[TASK INPUTS — start]

(* ===== verification/InterfaceLimitsProofs.v ===== *)
(** Interfaces are limited apart from each other ([RowTable]), a burst holds, and a steady interface is spared. *)

From S2P Require Import Prelude Columns Routes Interfaces Lifetime RowTable InterfaceLimits.

(** * The row of an interface *)

Section rows.
Context {R T : Type} `{RowTableLaws R T} (interface_of : R → InterfaceId) (started_at : R → Z) (fresh : InterfaceId → Z → R).
Context (fresh_interface : ∀ i now, interface_of (fresh i now) = i).
Implicit Types (t : T) (rows : list R).

Lemma row_position_Some rows i k : row_position interface_of rows i = Some k → ∃ r, rows !! k = Some r ∧ interface_of r = i.
Proof.
  unfold row_position. destruct (list_find _ rows) as [[j r]|] eqn:E; [|done]. intros [= <-].
  apply list_find_Some in E as (Hj & Hi & _). by exists r.
Qed.
Lemma row_position_None rows i : row_position interface_of rows i = None → i ∉ interface_of <$> rows.
Proof.
  unfold row_position. destruct (list_find _ rows) as [[j r]|] eqn:E; [done|]. intros _.
  apply list_find_None in E. rewrite list.Forall_forall in E. intros (r & -> & Hr)%list_elem_of_fmap. by apply (E r).
Qed.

[TASK INPUTS — finish]

What you write must be the entries restated word for word, from the opening line through the one holding "Section rows.", with nothing else.

(* ===== verification/InterfaceLimitsProofs.v ===== *)
(** Interfaces are limited apart from each other ([RowTable]), a burst holds, and a steady interface is spared. *)

From S2P Require Import Prelude Columns Routes Interfaces Lifetime RowTable InterfaceLimits.

(** * The row of an interface *)

Section rows.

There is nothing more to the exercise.